Two weeks ago, Sarah Dieffenbacher, a California healthcare worker, received a letter saying the agency would only discharge 50% of her student loans. The mother of four had borrowed about $67,000 to train as a paralegal at Everest College in Ontario, part of the Corinthian chain, but was unable to land a single job in the field.

Dieffenbacher said the decision was utterly unfair.

“I think it’s an insult to my intelligence. I think it’s a kick in my face. I think it’s degrading,” Dieffenbacher said. “I received no valuable education from them.”

Alec Harris, Dieffenbacher’s attorney with the Project on Predatory Student Lending at Harvard University, said: “There is no justification for making Sarah and others pay for having been cheated. The [Education] Department’s actions are incoherent and vindictive.”

Education Department press secretary Liz Hill defended the agency’s decision.

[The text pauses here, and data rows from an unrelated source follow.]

(* ===== verification/Target.v ===== *)
(** * Request routing: [src/src/target.rs]

    The vocabulary of the cluster state machine (role, stable mode, state, proxy
    target) and [resolve_target], the pure function that decides where the proxy
    sends a request.  The theorems about it that need reachability live in
    [ClusterFsm]; here is its complete case analysis. *)

From S2P Require Import Prelude.

(** ** Data *)

Module LocalRole.

(** src/src/target.rs:1-6 (LocalRole) *)
Inductive LocalRole := Coordinator | Worker | Unknown.

End LocalRole.
Notation LocalRole := LocalRole.LocalRole.

Module StableMode.

(** src/src/target.rs:18-24 (StableMode) *)
Inductive StableMode :=
| SoloStandalone
| PairedStandalone
| DistributedLayerParallel
| DistributedTensorParallel.

End StableMode.
Notation StableMode := StableMode.StableMode.

Module ClusterState.

(** src/src/target.rs:37-61 (ClusterState) *)
Inductive ClusterState :=
| Booting
| SoloStandaloneStarting
| SoloStandaloneReady
| Pairing
| PairedStandaloneReady
| AwaitingWorkerHello
| Promoting
| DistributedStarting
| DistributedReady
| Demoting
| Backoff
| ManualInterventionRequired
| TensorParallelStarting
| AwaitingTensorParallelWorkerHello
| TensorParallelReady
| DemotingTensorParallel
| TensorParallelBackoff.

End ClusterState.
Notation ClusterState := ClusterState.ClusterState.

Module UnavailableReason.

(** src/src/target.rs:96-101 (UnavailableReason) *)
Inductive UnavailableReason :=
| Transition
| InconsistentStableState
| UnknownRoleWithoutLocalStandalone.

End UnavailableReason.
Notation UnavailableReason := UnavailableReason.UnavailableReason.

Module ProxyTarget.

(** src/src/target.rs:89-94 (ProxyTarget) *)
Inductive ProxyTarget :=
| LocalStandalone
| Coordinator
| Unavailable (reason : UnavailableReason).

End ProxyTarget.
Notation ProxyTarget := ProxyTarget.ProxyTarget.

Global Instance LocalRole_eq_dec : EqDecision LocalRole.
Proof. solve_decision. Defined.
Global Instance StableMode_eq_dec : EqDecision StableMode.
Proof. solve_decision. Defined.
Global Instance ClusterState_eq_dec : EqDecision ClusterState.
Proof. solve_decision. Defined.
Global Instance UnavailableReason_eq_dec : EqDecision UnavailableReason.
Proof. solve_decision. Defined.
Global Instance ProxyTarget_eq_dec : EqDecision ProxyTarget.
Proof. solve_decision. Defined.

(** ** Names

    The strings of the diagnostics and of the persisted state. *)

(** src/src/target.rs:8-16 (LocalRole::name) *)
Definition LocalRole_name (self : LocalRole) : string :=
  match self with
  | LocalRole.Coordinator => "coordinator"
  | LocalRole.Worker => "worker"
  | LocalRole.Unknown => "unknown"
  end.

(** src/src/target.rs:26-35 (StableMode::name) *)
Definition StableMode_name (self : StableMode) : string :=
  match self with
  | StableMode.SoloStandalone => "solo-standalone"
  | StableMode.PairedStandalone => "paired-standalone"
  | StableMode.DistributedLayerParallel => "distributed-layer-parallel"
  | StableMode.DistributedTensorParallel => "distributed-tensor-parallel"
  end.

(** src/src/target.rs:63-87 (ClusterState::name) *)
Definition ClusterState_name (self : ClusterState) : string :=
  match self with
  | ClusterState.Booting => "booting"
  | ClusterState.SoloStandaloneStarting => "solo-standalone-starting"
  | ClusterState.SoloStandaloneReady => "solo-standalone-ready"
  | ClusterState.Pairing => "pairing"
  | ClusterState.PairedStandaloneReady => "paired-standalone-ready"
  | ClusterState.AwaitingWorkerHello => "awaiting-worker-hello"
  | ClusterState.Promoting => "promoting"
  | ClusterState.DistributedStarting => "distributed-starting"
  | ClusterState.DistributedReady => "distributed-ready"
  | ClusterState.Demoting => "demoting"
  | ClusterState.Backoff => "backoff"
  | ClusterState.ManualInterventionRequired => "manual-intervention-required"
  | ClusterState.TensorParallelStarting => "tensor-parallel-starting"
  | ClusterState.AwaitingTensorParallelWorkerHello =>
      "awaiting-tensor-parallel-worker-hello"
  | ClusterState.TensorParallelReady => "tensor-parallel-ready"
  | ClusterState.DemotingTensorParallel => "demoting-tensor-parallel"
  | ClusterState.TensorParallelBackoff => "tensor-parallel-backoff"
  end.

(** ** The routing decision *)

(** src/src/target.rs:103-189 (resolve_target) *)
Definition resolve_target (role : LocalRole) (stable_mode : StableMode)
    (state : ClusterState) (local_standalone_ready : bool) : ProxyTarget :=
  if bool_decide (state = ClusterState.ManualInterventionRequired)
     && local_standalone_ready
  then ProxyTarget.LocalStandalone
  else if bool_decide (state = ClusterState.Backoff) then
    match stable_mode, role, local_standalone_ready with
    | StableMode.SoloStandalone, _, true
    | StableMode.PairedStandalone, LocalRole.Coordinator, true =>
        ProxyTarget.LocalStandalone
    | StableMode.PairedStandalone, LocalRole.Worker, _ => ProxyTarget.Coordinator
    | _, _, _ => ProxyTarget.Unavailable UnavailableReason.Transition
    end
  else if negb match state with
               | ClusterState.SoloStandaloneReady
               | ClusterState.PairedStandaloneReady
               | ClusterState.DistributedReady
               | ClusterState.TensorParallelReady => true
               | _ => false
               end
  then ProxyTarget.Unavailable UnavailableReason.Transition
  else if bool_decide (role = LocalRole.Unknown) then
    if local_standalone_ready then ProxyTarget.LocalStandalone
    else ProxyTarget.Unavailable UnavailableReason.UnknownRoleWithoutLocalStandalone
  else
    match stable_mode, state, role with
    | StableMode.SoloStandalone, ClusterState.SoloStandaloneReady,
      (LocalRole.Coordinator | LocalRole.Worker) => ProxyTarget.LocalStandalone
    | StableMode.PairedStandalone, ClusterState.PairedStandaloneReady,
      LocalRole.Coordinator => ProxyTarget.LocalStandalone
    | StableMode.PairedStandalone, ClusterState.PairedStandaloneReady,
      LocalRole.Worker => ProxyTarget.Coordinator
    | StableMode.DistributedLayerParallel, ClusterState.DistributedReady,
      LocalRole.Coordinator => ProxyTarget.LocalStandalone
    | StableMode.DistributedLayerParallel, ClusterState.DistributedReady,
      LocalRole.Worker => ProxyTarget.Coordinator
    | StableMode.DistributedTensorParallel, ClusterState.TensorParallelReady,
      LocalRole.Coordinator => ProxyTarget.LocalStandalone
    | StableMode.DistributedTensorParallel, ClusterState.TensorParallelReady,
      LocalRole.Worker => ProxyTarget.Coordinator
    | _, ClusterState.SoloStandaloneReady, _
    | _, ClusterState.PairedStandaloneReady, _
    | _, ClusterState.DistributedReady, _
    | _, ClusterState.TensorParallelReady, _ =>
        ProxyTarget.Unavailable UnavailableReason.InconsistentStableState
    | _, _, _ => ProxyTarget.Unavailable UnavailableReason.Transition
    end.

(** The four states in which a stable mode is being served. *)
Definition ready_state (s : ClusterState) : bool :=
  match s with
  | ClusterState.SoloStandaloneReady | ClusterState.PairedStandaloneReady
  | ClusterState.DistributedReady | ClusterState.TensorParallelReady => true
  | _ => false
  end.

(** ** Facts shared by the clients of [resolve_target] *)

(** No target is available in a transitional state. *)
Lemma resolve_target_transition role mode state ready :
  ready_state state = false →
  state ≠ ClusterState.Backoff →
  state ≠ ClusterState.ManualInterventionRequired →
  resolve_target role mode state ready = ProxyTarget.Unavailable UnavailableReason.Transition.
Proof. by destruct state. Qed.

(** Only a worker is ever sent to the coordinator. *)
Lemma resolve_target_coordinator role mode state ready :
  resolve_target role mode state ready = ProxyTarget.Coordinator → role = LocalRole.Worker.
Proof. by destruct role, mode, state, ready. Qed.

(** A node of unknown role is served locally, and only when its child is ready. *)
Lemma resolve_target_unknown mode state ready :
  resolve_target LocalRole.Unknown mode state ready = ProxyTarget.LocalStandalone →
  ready = true.
Proof. by destruct mode, state, ready. Qed.

#[export] Hint Resolve resolve_target_transition : rust.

“We have said from the beginning that students whose earnings are at 50% or more of their peers who attended a gainfulemployment passing program will receive proportionally tiered relief to compensate for the difference and make them whole,” Hill said in a statement Friday. “This method treats students fairly and treats taxpayers fairly.”

The gainful-employment rule was designed to ensure that graduates would be able to earn enough money to pay off their student loan debt. DeVos has appointed a special committee to rewrite the rule.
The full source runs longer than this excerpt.